화학공학소재연구정보센터
Biotechnology Letters, Vol.39, No.8, 1229-1235, 2017
Molecular cloning and expression of a glycosyltransferase from Bacillus subtilis for modification of morin and related polyphenols
Objectives To characterize glycosyltransferases from Bacillus subtilis ATCC 6633 and investigate their substrate specificity towards plant polyphenols. Results Among the cloned and expressed six UDP-glycosyltransferases (BsGT1-6), BsGT-1 showed activity with a wide range of polyphenols: morin, quercetin, alizarin, rehin, curcumin and aloe emodin.

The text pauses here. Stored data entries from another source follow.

#[local] Instance settings_ucfg : UcfgOps := {|
  uheap := settings_heap; cptr := positive; uopt := string; uerr := string; any := positive + string; float := Z;
  PathSep s := "PathSep " +:+ s; ResolveEnv := "ResolveEnv"; VarExp := "VarExp"; MetaSource s := "Meta " +:+ s;
  of_config := inl; as_string a := match a with inr s => Some s | inl _ => None end;
  u_New := heap_new;
  u_NewFrom a _ h := let '(h, p) := heap_new h in (h, (p, None));
  yaml_NewConfig _ _ h := let '(h, p) := heap_new h in (h, (p, None));
  u_Merge c a _ h := heap_merge c a h;
  u_Unpack _ _ _ h := (h, None); u_Path _ _ _ := ""; u_PathOf _ f _ _ := f;
  u_Remove _ _ _ _ h := (h, (false, None));
  u_Has c n _ _ h := (h, (bool_decide (is_Some (h !! c ≫= lookup n)), None));
  u_HasField c n h := bool_decide (is_Some (h !! c ≫= lookup n)); u_CountField _ _ _ := (0, None);
  u_Bool _ _ _ _ h := (h, (false, Some "not a bool"));
  u_String c n _ _ h := (h, heap_get c n h);
  u_Int _ _ _ _ h := (h, (0, Some "not a number")); u_Float _ _ _ _ h := (h, (0, Some "not a number"));
  u_Child c _ _ _ h := (h, (c, Some "not an object"));
  u_SetBool c n _ v _ h := heap_set c n (if v then "true" else "false") h;
  u_SetInt _ _ _ _ _ h := (h, None); u_SetFloat _ _ _ _ _ h := (h, None);
  u_SetString c n _ v _ h := heap_set c n v h; u_SetChild _ _ _ _ _ h := (h, None);
  u_IsDict _ _ := true; u_IsArray _ _ := false; u_FlattenedKeys _ _ _ := []; u_GetFields _ _ := [];
  flag_value := positive; f_NewFlagKeyValue c _ _ h := (h, c); f_Config c := c; f_Set c s h := heap_set c s "true" h |}.

#[local] Instance settings_law : SetStringLaw.
Proof.
  constructor. intros c path v opts opts' h h' Hs. change (heap_set c path v h = (h', None)) in Hs.
  pose proof (heap_set_get c path v h) as Hg. rewrite Hs in Hg. exact Hg.
Qed.

(** Two merges into the first of three configurations that read the options one
    after the other and append in the opposite order. *)
Definition three_configs : settings_heap := {[1%positive := ∅; 2%positive := {["a" := "1"]}; 3%positive := {["b" := "2"]}]}.
Definition first_call : margs (H := settings_ucfg) := mkArgs (H := settings_ucfg) 1%positive (inl 2%positive) ["AppendValues"].
Definition second_call : margs (H := settings_ucfg) := mkArgs (H := settings_ucfg) 1%positive (inl 3%positive) ["ReplaceValues"].
Definition two_calls : list margs := [first_call; second_call].

(** Both calls end, and the first was made with its own option. *)
Lemma merges_see_their_options_witness : ∃ y seen err,
  rtc cstep (csys_start three_configs two_calls) y ∧
  calls y !! 0%nat = Some (MDone seen first_call err) ∧
  ∃ g, g ∈ past y ∧ seen = g ++ ["AppendValues"].
Proof.
  assert (Hrun : ∃ y seen err, rtc cstep (csys_start three_configs two_calls) y ∧
    calls y !! 0%nat = Some (MDone seen first_call err)).
  { eexists _, _, _. split.
    - eapply rtc_l; [eapply (step_read _ 0); reflexivity|].
      eapply rtc_l; [eapply (step_read _ 1); reflexivity|].
      eapply rtc_l; [eapply (step_append _ 1); [reflexivity|apply surjective_pairing]|].
      eapply rtc_l; [eapply (step_append _ 0); [reflexivity|apply surjective_pairing]|].
      eapply rtc_l; [eapply (step_merge _ 0); [reflexivity|apply surjective_pairing]|]. apply rtc_refl.
    - reflexivity. }
  destruct Hrun as (y & seen & err & Hrun & Hi). exists y, seen, err. split; [exact Hrun|]. split; [exact Hi|].
  apply (merges_see_their_options (H := settings_ucfg) three_configs two_calls y 0 seen first_call err).
  - repeat constructor; discriminate.
  - exact Hrun.
  - exact Hi.
Defined.

(** A flag for the setting "a" of the second configuration. *)
Lemma overwrite_flag_sets_witness : ∃ s1 f,
  ConfigOverwriteFlag (H := settings_ucfg) (Some 2%positive) "a" "x" (shared (csys_start three_configs [])) = (s1, Some f) ∧ overwrite_String f = "x".
Proof.
  eexists _, _. split; [reflexivity|].
  refine (proj1 (proj2 (overwrite_flag_sets (H := settings_ucfg) 2%positive "a" "x" "y"
    (shared (csys_start three_configs [])) _ _ _))).
  reflexivity.
Defined.
Lemma unix_cleanup os path w : os ≠ Windows → ∃ w' r, SyncParent_unix w = (w', r) ∧ (r = Ok tt ∨ ∃ e, r = Err e) ∧
  (∀ p, (os = Windows → p ≠ old_path path) → files w' !! p = files w !! p).
Proof.
  intros _. destruct (Sync_either Aix w) as (w' & r & E & Hf & Hr). exists w', r. by rewrite Hf.
Qed.

Lemma windows_cleanup path w :
  ∃ w' r, (ignore (os_Remove (old_path path)) ≫= λ _, SyncParent_windows) w = (w', r) ∧
    (r = Ok tt ∨ ∃ e, r = Err e) ∧
    (∀ p, (Windows = Windows → p ≠ old_path path) → files w' !! p = files w !! p).
Proof.
  destruct (os_Remove_run (old_path path) w) as (w1 & r1 & E1 & _ & Hr1).
  rewrite (SE_bind_run _ _ _ _ _ (ignore_run _ _ _ _ E1 ltac:(destruct Hr1 as [[? _]|[? _]]; auto))).
  destruct (Sync_either Windows w1) as (w2 & r2 & E2 & Hf2 & Hr2). exists w2, r2. conjs; [done..|].
  intros p Hp. rewrite Hf2. destruct Hr1 as [[_ ->]|[_ ->]]; [|done]. rewrite lookup_delete_ne; [done|].
  by apply not_eq_sym, Hp.
Qed.

(** C20: Whatever calls fail, replacing a file returns, and loses nothing: the new
    contents are in place, or the call reports an error and the temporary file and
    the previous contents are still there, on Windows perhaps under the name with
    .old; no other file is touched. With retries this needs a positive interval and
    that no single call takes as long as the time allowed for the retries. *)
Theorem SafeFileRotate_keeps_data (os : goos) (fuel : nat) (path tmp new : string) (opts : list RotateOpt) (w : fsys) :
  let o := final_opts os opts in
  files w !! tmp = Some new → tmp ≠ path → tmp ≠ old_path path →
  (retries o = true → 0 < renameRetryInterval o ∧ 0 < renameRetryDuration o ∧
     prompt (renameRetryDuration o) w ∧ (turns o ≤ fuel)%nat) →
  ∃ w' r, SafeFileRotate os fuel path tmp opts w = (w', r) ∧
    (∀ p, p ≠ path → p ≠ tmp → (os = Windows → p ≠ old_path path) → files w' !! p = files w !! p) ∧
    ((r = Ok tt ∨ ∃ e, r = Err e) ∧ replaced path tmp new (files w') ∨
     (∃ e, r = Err e) ∧ kept os path tmp new (files w) (files w')).
Proof.
  intros o Hnew Ht Ho Hretry. destruct (decide (os = Windows)) as [->|Hw].
  - destruct (move_aside path tmp w Ht Ho) as (w1 & E1 & Hl1 & Hoth & Hpath).
    destruct (rename_then Windows fuel path tmp new o (ignore (os_Remove (old_path path)) ≫= λ _, SyncParent_windows) w1 Ht Ho)
      as (w' & r & E & Hf & Hr); [by rewrite Hoth| |apply windows_cleanup|].
    { intros Hy. destruct (Hretry Hy) as (? & ? & ? & ?). conjs; [done..| |done]. by apply (prompt_later _ w). }
    exists w', r. conjs.
    + cbv zeta in E1 |- *. unfold SafeFileRotate, SafeFileRotate_windows. fold (final_opts Windows opts).
      revert E1 E. unfold mbind, SE_bind. intros E1 E.
      destruct (ignore (os_Remove (old_path path)) w) as [wa [[]|?|?|]]; try done. rewrite E1. exact E.
    + intros p Hp Hq Hx. rewrite Hf by done. apply Hoth; [done|by apply Hx].
    + destruct Hr as [?|[? Hsame]]; [by left|]. right. split; [done|]. unfold kept. rewrite Hsame.
      split; [by rewrite Hoth|]. destruct Hpath as [?|[? ?]]; [by left|by right].
  - destruct (rename_then os fuel path tmp new o SyncParent_unix w Ht Ho Hnew Hretry) as (w' & r & E & Hf & Hr).
    { intros w1. by apply unix_cleanup. }
    exists w', r. conjs; [destruct os; [done|exact E..]|exact Hf|].
    destruct Hr as [?|[? Hsame]]; [by left|]. right. unfold kept. rewrite Hsame. auto.
Qed.
(* ===== verification/MonitoringConfig.v ===== *)
(** * Settings of package [monitoring], removed settings, dialer builders
    (src/monitoring/monitoring.go, src/logp/cfgwarn/removed.go, src/transport/dialer)

    Small clients of other components: the settings monitoring reads from a
    configuration and the functions on the default registry, the search for
    settings that were removed, and the dialers for sockets and pipes. *)
From S2P Require Import Prelude GoStrings GoUtf8 GoBase64 GoNet Monitoring Snapshot Api TlsNames TlsTypes TlsVerify Transport.

From S2P Require Import Config.

Open Scope string_scope.
Open Scope list_scope.
Open Scope Z_scope.

(** ** Functions on the default registry *)
Module default_registry.
Definition VisitMode (fuel : nat) (s : Monitoring.store) (m : Monitoring.Mode) :=
  Snapshot.Visit fuel s m (Some Monitoring.Default).
Definition Visit (fuel : nat) (s : Monitoring.store) := Snapshot.Visit fuel s Monitoring.Full (Some Monitoring.Default).
Definition Get (name : string) := Monitoring.Get Monitoring.Default name.
Definition GetRegistry (name : string) := Monitoring.GetRegistry Monitoring.Default name.
Definition Remove (name : string) := Monitoring.Remove Monitoring.Default name.
Definition Clear := Monitoring.Clear Monitoring.Default.
End default_registry.

Section settings.
Context `{Ucfg}.

(** [cluster_uuid] is [Unpack] into a struct with this one field: its value, empty
    when it is not set. *)
Definition GetClusterUUID (cluster_uuid : C → res string string) (monitoringCfg : option C) : res string string :=
  match monitoringCfg with None => Ok "" | Some c => cluster_uuid c end.

Definition IsEnabled (monitoringCfg : option C) : bool :=
  match monitoringCfg with
  | None => false
  | Some c =>
      if bool_decide (GetFields c = ["cluster_uuid"]) then false else Enabled (Some c)
  end.

(** The loop returns at the first field with the name. *)
Fixpoint enabled_if_listed (c : C) (fields : list string) : bool :=
  match fields with
  | [] => false
  | field :: fields => if String.eqb field "enabled" then Enabled (Some c) else enabled_if_listed c fields
  end.

Definition IsBufferEnabled (monitoringCfg : option C) : bool :=
  match monitoringCfg with
  | None => false
  | Some c => enabled_if_listed c (GetFields c)
  end.

(** ** cfgwarn/removed.go *)
(** [HasField] and [PathOf] of ucfg. *)
Context (HasField : C → string → bool) (PathOf : C → string → string).

(** [current, _ = current.Child(p, -1)]: a failing [Child] gives a nil configuration,
    at which the loop stops. *)
Fixpoint descend (current : option C) (path : list string) : option C :=
  match path with
  | [] => current
  | p :: path =>
      match current with
      | None => None
      | Some c => match Child c p with Ok sub => descend (Some sub) path | _ => None end
      end
  end.

(** [segments[:L-1]] and [segments[L-1]]; [Split] never returns an empty list. *)
Definition checkRemovedSetting (cfg : C) (setting : string) : option string :=
  let segments := Split setting "." in
  match last segments with
  | None => None
  | Some name =>
      match descend (Some cfg) (removelast segments) with
      | None => None
      | Some current =>
          if HasField current name then Some ("setting '" +:+ PathOf current name +:+ "' has been removed") else None
      end
  end.

(** [errors.Join]: the errors in order, none is nil. *)
Definition checkRemovedSettings (cfg : C) (settings : list string) : list string :=
  omap (checkRemovedSetting cfg) settings.

(** ** Facts *)
Lemma enabled_if_listed_spec c fields :
  enabled_if_listed c fields = bool_decide ("enabled" ∈ fields) && Enabled (Some c).
Proof.
  induction fields as [|f fields IH]; [done|]. simpl. destruct (String.eqb_spec f "enabled") as [->|Hne].
  - by rewrite bool_decide_eq_true_2 by by left.
  - rewrite IH. f_equal. apply bool_decide_ext. rewrite elem_of_cons. naive_solver.
Qed.

(** The buffer is on only when the setting is written down, and then monitoring as a
    whole is on as well; a configuration with nothing but the cluster is off. *)
Theorem buffer_needs_monitoring (c : option C) :
  IsBufferEnabled c = true →
  IsEnabled c = true ∧ ∃ cfg, c = Some cfg ∧ "enabled" ∈ GetFields cfg ∧ enabled_field cfg ≠ Ok (Some false).
Proof.
  destruct c as [c|]; [|done]. simpl. rewrite enabled_if_listed_spec.
  intros [Hin%bool_decide_eq_true He]%andb_true_iff. split.
  - rewrite bool_decide_eq_false_2; [done|]. intros Heq. rewrite Heq in Hin.
    by apply list_elem_of_singleton in Hin.
  - exists c. conjs; [done..|]. intros Hf. unfold Enabled in He. by rewrite Hf in He.
Qed.

(** The section a path names. *)
Inductive section_at : C → list string → C → Prop :=
| at_end c : section_at c [] c
| at_child c p sub path d : Child c p = Ok sub → section_at sub path d → section_at c (p :: path) d.

Lemma descend_spec path : ∀ c d, descend (Some c) path = Some d ↔ section_at c path d.
Proof.
  induction path as [|p path IH]; intros c d; simpl.
  - split; [intros [= ->]; constructor|by inversion 1].
  - split.
    + destruct (Child c p) as [sub| | |] eqn:Hc; try done. intros Hd%IH. by econstructor.
    + inversion 1 as [|? ? sub ? ? Hc Hs]; subst. rewrite Hc. by apply IH.
Qed.

(** A setting is reported exactly when the section of its path exists and has the
    field; a part of the path that is missing or not a section hides it. *)
Theorem removed_setting_reported (cfg : C) (path : list string) (name setting : string) :
  Split setting "." = path ++ [name] →
  (is_Some (checkRemovedSetting cfg setting) ↔ ∃ d, section_at cfg path d ∧ HasField d name = true).
Proof.
  intros Hs. unfold checkRemovedSetting. rewrite Hs, last_snoc, removelast_last.
  destruct (descend (Some cfg) path) as [d|] eqn:Hd.
  - apply descend_spec in Hd as Hat. split.
    + destruct (HasField d name) eqn:Hf; [eauto|]. by intros [? ?].
    + intros (d' & Hat'%descend_spec & Hf). rewrite Hd in Hat'. injection Hat' as ->. rewrite Hf. eauto.
  - split; [by intros [? ?]|]. intros (d & Hat%descend_spec & _). congruence.
Qed.
End settings.

(** ** transport/dialer *)
Section dialers.
Context `{NetEnv}.

Inductive builder := DefaultDialerBuilder | UnixDialerBuilder (path : string) | NpipeDialerBuilder (path : string).

Definition builder_String (b : builder) : string :=
  match b with
  | DefaultDialerBuilder => "TCP/UDP"
  | UnixDialerBuilder p => "Unix: " +:+ p
  | NpipeDialerBuilder p => "Npipe: " +:+ p
  end.

Definition NewDefaultDialerBuilder : builder := DefaultDialerBuilder.
Definition NewNpipeDialerBuilder (path : string) : builder := NpipeDialerBuilder path.
Definition NewUnixDialerBuilder (path : string) : builder := UnixDialerBuilder path.

(** dialer_posix.go *)
Definition Make_posix (b : builder) (timeout : Z) : string + Dialer :=
  match b with
  | DefaultDialerBuilder => inr (NetDialer timeout)
  | UnixDialerBuilder p => inr (UnixDialer timeout (TrimSuffix p "/"))
  | NpipeDialerBuilder _ => inl "cannot the URI, named pipes are only supported on Windows"
  end.

(** dialer_windows.go: [DialPipe] is winio's. *)
Definition Make_windows (DialPipe : Z → string → NE Conn) (b : builder) (timeout : Z) : string + Dialer :=
  match b with
  | DefaultDialerBuilder => inr (NetDialer timeout)
  | UnixDialerBuilder _ => inl "cannot use the URI, unix sockets are not supported on Windows, use npipe instead"
  | NpipeDialerBuilder p => inr (λ _ _, DialPipe timeout (TrimSuffix (Api.TransformString p) "/"))
  end.

(** A dialer for a local endpoint goes to its path, whatever address is asked for,
    and exists on one of the systems only. *)
Theorem local_dialers (DialPipe : Z → string → NE Conn) (p : string) (timeout : Z) :
  (∃ dl, Make_posix (UnixDialerBuilder p) timeout = inr dl ∧
     ∀ n a n' a', dl n a = dl n' a') ∧
  (∃ e, Make_windows DialPipe (UnixDialerBuilder p) timeout = inl e) ∧
  (∃ dl, Make_windows DialPipe (NpipeDialerBuilder p) timeout = inr dl ∧ ∀ n a n' a', dl n a = dl n' a') ∧
  (∃ e, Make_posix (NpipeDialerBuilder p) timeout = inl e).
Proof. conjs; eexists; try split; try done. Qed.
End dialers.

The gene of BsGT-1 has an ORF of 1206 bp encoding 402 amino acids. The recombinant enzyme was purified to homogeneity by Ni-NTA affinity chromatograph, and its biochemical characteristics were identified by HPLC-UV/MS, H-1-NMR and C-13-NMR. BsGT-1 has anMWof approx. 46 kDa as indicated by SDS-PAGE; its activity was optimal at 40 degrees C and pH 8.5. The Km value of BsGT-1 towards morin was 110 mu M. Conclusions BsGT-1 from B. subtilis was cloned. It had high catalytic capabilities towards polyphenols which would make it feasible for the structural modification of polyphenols.